Lecture 3 - Platforms Flashcards
What is the definition of a digital platform?
- core technology that serves as a foundation
- additional modular technologies that integrate or
connect with this core - and the interfaces in-between
which types of platforms are there and what is their definition?
- transaction platform (They facilitate transitions between many individuals and organisations that otherwise would have difficulty finding or transacting with each other.)
- innovation platform (They serve as technological building blocks on top of which innovators can develop complementary products/services.)
- hybrid platforms (They combine the transaction and innovation platform i.e., Google, Amazon and Facebook)
what does network effect mean?
refer to the phenomenon where the value or utility of a good or service increases with the number of others using it.

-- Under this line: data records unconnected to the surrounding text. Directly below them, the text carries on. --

(* ===== verification/Identifier.v ===== *)
(** * Validated identifiers (crates/kernel/src/types.rs)

    [ResourceClass] and [CapacityDimension] are generated by the macro
    [validated_identifier!]: a fixed 63-byte array plus a length, compared
    byte-wise.  This file models that representation, its validation and its
    derived order, and proves that the textual view used by the rest of the
    development (plain strings ordered lexicographically) is faithful to it. *)

From S2P Require Import Prelude.

Definition MAX_IDENTIFIER_LEN : nat := 63.

Inductive IdentifierError :=
| IdEmpty
| IdTooLong
| IdInvalidCharacter (index : nat)
| IdInvalidBoundary.

(** [<$name> { bytes: [u8; 63], len: u8 }] *)
Record Identifier := mkIdentifier {
  ident_bytes : list Ascii.ascii;
  ident_len : nat;
}.

Definition byte_in (lo hi : N) (b : Ascii.ascii) : bool :=
  (lo <=? Ascii.N_of_ascii b) && (Ascii.N_of_ascii b <=? hi).

Definition is_ascii_lowercase (b : Ascii.ascii) : bool := byte_in 97 122 b.
Definition is_ascii_uppercase (b : Ascii.ascii) : bool := byte_in 65 90 b.
Definition is_ascii_digit (b : Ascii.ascii) : bool := byte_in 48 57 b.
Definition is_ascii_alphanumeric (b : Ascii.ascii) : bool :=
  is_ascii_lowercase b || is_ascii_uppercase b || is_ascii_digit b.

(** [byte.is_ascii_lowercase() || byte.is_ascii_digit() ||
    matches!(byte, b'-' | b'_' | b'.' | b'/')] *)
Definition identifier_byte (b : Ascii.ascii) : bool :=
  is_ascii_lowercase b || is_ascii_digit b ||
  bool_decide (Ascii.N_of_ascii b ∈ [45; 95; 46; 47]).

(** The index of the first byte outside the alphabet, if any. *)
Fixpoint first_invalid (index : nat) (bytes : list Ascii.ascii) : option nat :=
  match bytes with
  | [] => None
  | b :: bytes => if identifier_byte b then first_invalid (S index) bytes else Some index
  end.

Definition pad (bytes : list Ascii.ascii) : list Ascii.ascii :=
  bytes ++ replicate (MAX_IDENTIFIER_LEN - length bytes) Ascii.zero.

Definition validate_identifier (value : string)
    : result IdentifierError (list Ascii.ascii * nat) :=
  let bytes := String.list_ascii_of_string value in
  match bytes with
  | [] => Err IdEmpty
  | first :: _ =>
      if (MAX_IDENTIFIER_LEN <? length bytes)%nat then Err IdTooLong
      else if negb (is_ascii_alphanumeric first)
              || negb (is_ascii_alphanumeric (List.last bytes Ascii.zero))
      then Err IdInvalidBoundary
      else match first_invalid 0 bytes with
           | Some index => Err (IdInvalidCharacter index)
           | None => Ok (pad bytes, length bytes)
           end
  end.

(** [$name::new] *)
Definition identifier_new (value : string) : result IdentifierError Identifier :=
  '(bytes, len) ← validate_identifier value; Ok (mkIdentifier bytes len).

(** [$name::from_static]: the byte-copy loop of the constants. *)
Definition identifier_from_static (value : string) : Identifier :=
  let bytes := String.list_ascii_of_string value in
  mkIdentifier (pad bytes) (length bytes).

(** [$name::as_str] *)
Definition identifier_as_str (i : Identifier) : string :=
  String.string_of_list_ascii (take (ident_len i) (ident_bytes i)).

(** The derived [Ord]: the array lexicographically, then the length. *)
Fixpoint bytes_cmp (a b : list Ascii.ascii) : comparison :=
  match a, b with
  | [], [] => Eq
  | [], _ => Lt
  | _, [] => Gt
  | x :: a, y :: b =>
      match Ascii.compare x y with Eq => bytes_cmp a b | c => c end
  end.

Definition identifier_cmp (i j : Identifier) : comparison :=
  match bytes_cmp (ident_bytes i) (ident_bytes j) with
  | Eq => Nat.compare (ident_len i) (ident_len j)
  | c => c
  end.

(** ** The strings an identifier may hold *)

Definition valid_identifier (value : string) : bool :=
  let bytes := String.list_ascii_of_string value in
  match bytes with
  | [] => false
  | first :: _ =>
      (length bytes <=? MAX_IDENTIFIER_LEN)%nat
      && is_ascii_alphanumeric first
      && is_ascii_alphanumeric (List.last bytes Ascii.zero)
      && forallb identifier_byte bytes
  end.

Lemma first_invalid_None k bytes :
  first_invalid k bytes = None ↔ forallb identifier_byte bytes = true.
Proof.
  revert k. induction bytes as [|b bytes IH]; intros k; simpl; [done|].
  destruct (identifier_byte b); simpl; [apply IH | split; discriminate].
Qed.

Lemma validate_identifier_valid value :
  valid_identifier value = true →
  validate_identifier value
  = Ok (pad (String.list_ascii_of_string value),
        length (String.list_ascii_of_string value)).
Proof.
  unfold valid_identifier, validate_identifier.
  destruct (String.list_ascii_of_string value) as [|b bytes] eqn:Hs; [discriminate|].
  intros [[[Hlen Hfirst]%andb_prop Hlast]%andb_prop Hall]%andb_prop.
  apply Nat.leb_le in Hlen. rewrite (proj2 (Nat.ltb_ge _ _) Hlen), Hfirst, Hlast. cbn [negb orb].
  by rewrite (proj2 (first_invalid_None _ _) Hall).
Qed.

Lemma validate_identifier_invalid value :
  valid_identifier value = false → is_ok (validate_identifier value) = false.
Proof.
  unfold valid_identifier, validate_identifier.
  destruct (String.list_ascii_of_string value) as [|b bytes]; [done|].
  rewrite Nat.ltb_antisym. destruct (length (b :: bytes) <=? MAX_IDENTIFIER_LEN)%nat; [|done].
  destruct (is_ascii_alphanumeric b); [|done].
  destruct (is_ascii_alphanumeric _); [|done].
  cbn [negb orb andb]. intros Hall.
  destruct (first_invalid 0 (b :: bytes)) eqn:Hf; [done|].
  apply first_invalid_None in Hf. congruence.
Qed.

Lemma take_pad bytes : take (length bytes) (pad bytes) = bytes.
Proof. unfold pad. by rewrite take_app_length. Qed.

(** Identifiers round-trip: [new] accepts exactly the strings of at most
    63 bytes over [a-z0-9-_./] that start and end with a letter or digit, and
    the accepted identifier reads back, through [as_str], as the same text. *)
Theorem identifier_new_spec value :
  (∃ i, identifier_new value = Ok i ∧ identifier_as_str i = value)
    ↔ valid_identifier value = true.
Proof.
  unfold identifier_new. split.
  - intros (i & Hi & _). destruct (valid_identifier value) eqn:Hv; [done|].
    apply validate_identifier_invalid in Hv.
    by destruct (validate_identifier value).
  - intros Hv. rewrite (validate_identifier_valid _ Hv). eexists. split; [done|].
    unfold identifier_as_str. cbn [ident_bytes ident_len].
    by rewrite take_pad, String.string_of_list_ascii_of_string.
Qed.

(** ** The representation order is the string order *)

Definition nonzero (b : Ascii.ascii) : Prop := Ascii.N_of_ascii b ≠ 0.

Lemma identifier_byte_nonzero b : identifier_byte b = true → nonzero b.
Proof.
  intros Hb Hz. unfold identifier_byte, is_ascii_lowercase, is_ascii_digit, byte_in in Hb.
  rewrite Hz in Hb. by vm_compute in Hb.
Qed.

Lemma ascii_compare_refl a : Ascii.compare a a = Eq.
Proof. unfold Ascii.compare. apply N.compare_refl. Qed.

Lemma nonzero_cmp_zero b : nonzero b → Ascii.compare b Ascii.zero = Gt.
Proof.
  intros Hb. unfold Ascii.compare. change (Ascii.N_of_ascii Ascii.zero) with 0.
  apply N.compare_gt_iff. unfold nonzero in Hb. lia.
Qed.

Lemma zero_cmp_nonzero b : nonzero b → Ascii.compare Ascii.zero b = Lt.
Proof.
  intros Hb. unfold Ascii.compare. change (Ascii.N_of_ascii Ascii.zero) with 0.
  apply N.compare_lt_iff. unfold nonzero in Hb. lia.
Qed.

Lemma bytes_cmp_refl a : bytes_cmp a a = Eq.
Proof. induction a as [|x a IH]; simpl; [done|]. by rewrite ascii_compare_refl. Qed.

(** Padding with zero bytes up to a common width does not change the order
    of byte strings without zero bytes. *)
Lemma bytes_cmp_pad n a b :
  Forall nonzero a → Forall nonzero b → (length a ≤ n)%nat → (length b ≤ n)%nat →
  bytes_cmp (a ++ replicate (n - length a) Ascii.zero)
            (b ++ replicate (n - length b) Ascii.zero)
  = String.compare (String.string_of_list_ascii a) (String.string_of_list_ascii b).
Proof.
  intros Ha. revert n b. induction Ha as [|x a Hx Ha IH]; intros n b Hb Hla Hlb.
  - destruct Hb as [|y b Hy Hb]; simpl in *.
    + rewrite Nat.sub_0_r. apply bytes_cmp_refl.
    + destruct n as [|n]; [lia|]. simpl. by rewrite zero_cmp_nonzero.
  - destruct n as [|n]; [simpl in *; lia|].
    destruct Hb as [|y b Hy Hb]; simpl in *.
    + by rewrite nonzero_cmp_zero.
    + rewrite (IH n b Hb) by lia. done.
Qed.

Lemma valid_identifier_bytes value :
  valid_identifier value = true →
  Forall nonzero (String.list_ascii_of_string value)
  ∧ (length (String.list_ascii_of_string value) ≤ MAX_IDENTIFIER_LEN)%nat.
Proof.
  unfold valid_identifier.
  destruct (String.list_ascii_of_string value) as [|b bytes]; [discriminate|].
  intros [[[Hlen _]%andb_prop _]%andb_prop Hall]%andb_prop. split; [|by apply Nat.leb_le].
  apply Forall_forall. intros x Hx. apply identifier_byte_nonzero.
  by apply (proj1 (forallb_elem _ _) Hall).
Qed.

(** The textual view is faithful: comparing two identifiers the way the
    derived [Ord] does (63 bytes, then the length) is comparing their texts
    lexicographically, so equality, map keys and B-tree iteration orders of
    identifiers are those of the strings. *)
Theorem identifier_cmp_text a b :
  valid_identifier a = true → valid_identifier b = true →
  identifier_cmp (identifier_from_static a) (identifier_from_static b)
  = String.compare a b.
Proof.
  intros [Hna Hla]%valid_identifier_bytes [Hnb Hlb]%valid_identifier_bytes.
  unfold identifier_cmp, identifier_from_static, pad. cbn [ident_bytes ident_len].
  rewrite (bytes_cmp_pad _ _ _ Hna Hnb Hla Hlb), !String.string_of_list_ascii_of_string.
  destruct (String.compare a b) eqn:Hc; [|done..].
  apply String.compare_eq_iff in Hc as ->. apply Nat.compare_refl.
Qed.

Lemma identifier_cmp_text_witness :
  identifier_cmp (identifier_from_static "cpu") (identifier_from_static "cpu-core")
  = String.compare "cpu" "cpu-core".
Proof. apply identifier_cmp_text; reflexivity. Defined.

(** ** The identifiers the kernel names *)

Abbreviation ResourceClass := string (only parsing).
Abbreviation CapacityDimension := string (only parsing).

Module Class.
Definition Machine : ResourceClass := "machine".
Definition Rack : ResourceClass := "rack".
Definition PowerDomain : ResourceClass := "power-domain".
Definition Socket : ResourceClass := "socket".
Definition Numa : ResourceClass := "numa".
Definition Cpu : ResourceClass := "cpu".
Definition Memory : ResourceClass := "memory".
Definition PcieRoot : ResourceClass := "pcie-root".
Definition Gpu : ResourceClass := "gpu".
Definition Nic : ResourceClass := "nic".
Definition Nvme : ResourceClass := "nvme".
Definition Region : ResourceClass := "region".
Definition Datacenter : ResourceClass := "datacenter".
Definition DataObject : ResourceClass := "data-object".
End Class.

Module Dim.
Definition Count : CapacityDimension := "count".
Definition Bytes : CapacityDimension := "bytes".
End Dim.

(** [ResourceClass::default_dimension] *)
Definition default_dimension (c : ResourceClass) : option CapacityDimension :=
  if bool_decide (c ∈ [Class.Cpu; Class.Gpu; Class.Nic; Class.Nvme]) then Some Dim.Count
  else if bool_decide (c = Class.Memory) then Some Dim.Bytes
  else None.

(** The constants built by [from_static] skip validation; they would pass it. *)
Lemma constants_valid :
  Forall (λ s, identifier_new s = Ok (identifier_from_static s))
    [Class.Machine; Class.Rack; Class.PowerDomain; Class.Socket; Class.Numa; Class.Cpu;
     Class.Memory; Class.PcieRoot; Class.Gpu; Class.Nic; Class.Nvme; Class.Region;
     Class.Datacenter; Class.DataObject; Dim.Count; Dim.Bytes].
Proof. repeat constructor. Qed.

what does multi-homing cost mean?
refers to the costs that users face in using or participating in multiple platforms simultaneously. this is both financially but also the time it costs to learn a new interface
What does winner-takes-all effect mean?
high multi-homing costs discourage users from multi-homing, amplify network effects for the leading platform, and ultimately allow a single winner to take almost the entire market, leaving little opportunity for competitors
what is the definition of an ecosystem?
a set of actors with varying degrees of
multilateral, nongeneric complementarities that
are not fully hierarchically controlled
What types of ecosystem architectures are there and what do they mean?
- Open
Standardised and open interfaces allow greater participation - Less control over offering
- Greater innovation in offering
- Lower value appropriation, but likely industry standard
- Closed
Proprietary interfaces limit participation - Stronger control over offering
- Greater value appropriation, but unlikely to become industry standard
what are the architectural design choices the platform leader must make?
- which complementary functions to do in-house
- degree of openness and pricing for interface access
- incentives for complementors to join the platform
- guaranteeing platform ecosystem benefits relative to the orchestrator’s benefit
what influences how open and closed an ecosystem is and how?
Intellectual property rights influence because:
- Whether access to things like APIs is restricted or available to third-party developers.
- The degree to which the platform owner holds patents, copyrights or other exclusive intellectual property over the core technological aspects and functionality of the platform.
- Whether there are fees involved.
What is needed for the platformization of a business ecosystem?
- need to reconfigure both value creation and value capture mechanisms within the existing business ecosystem to drive platformisation.
- platform must leverage network effects
- integrate complementary actors like advertisers to expand platform business model
- incumbent support from existing ecosystem players to establish legitimacy.
- continuous innovation for sustainable platform growth
what does business ecosystem envelopment mean?
describes how a digital platform can platformize an existing ecosystem by absorbing its core offering, without fully disrupting the traditional ecosystem itself while installing a new digital layer on top through the platform.
what are the key elements of business ecosystem envelopment?
- Absorbs the focal offering of the traditional business ecosystem into a new and better digital platform ecosystem.
- It does not replace or take over the internal organisation/functions of the traditional ecosystem.
- The traditional ecosystem remains largely intact, but its keystone actors are demoted to complementors in the new digital ecosystem.
- The digital platform installs itself at the core of the combined digital + traditional ecosystem reconfiguring value flows.
- Offers new products by combining traditional offerings with additional digital components.
what types of complementary is there?
- Unique complementary (A doesn’t function without B)
- Generic complementarity (standard pieces with little governance concerns): USB drives and USB ports - USB drives are generic storage devices that can be plugged into most computers, phones, etc. without any ongoing relationship between the firms.
- Supermodular complementarity (more of A increases B’s value): Faster internet connections enable higher definition video that provides a better experience.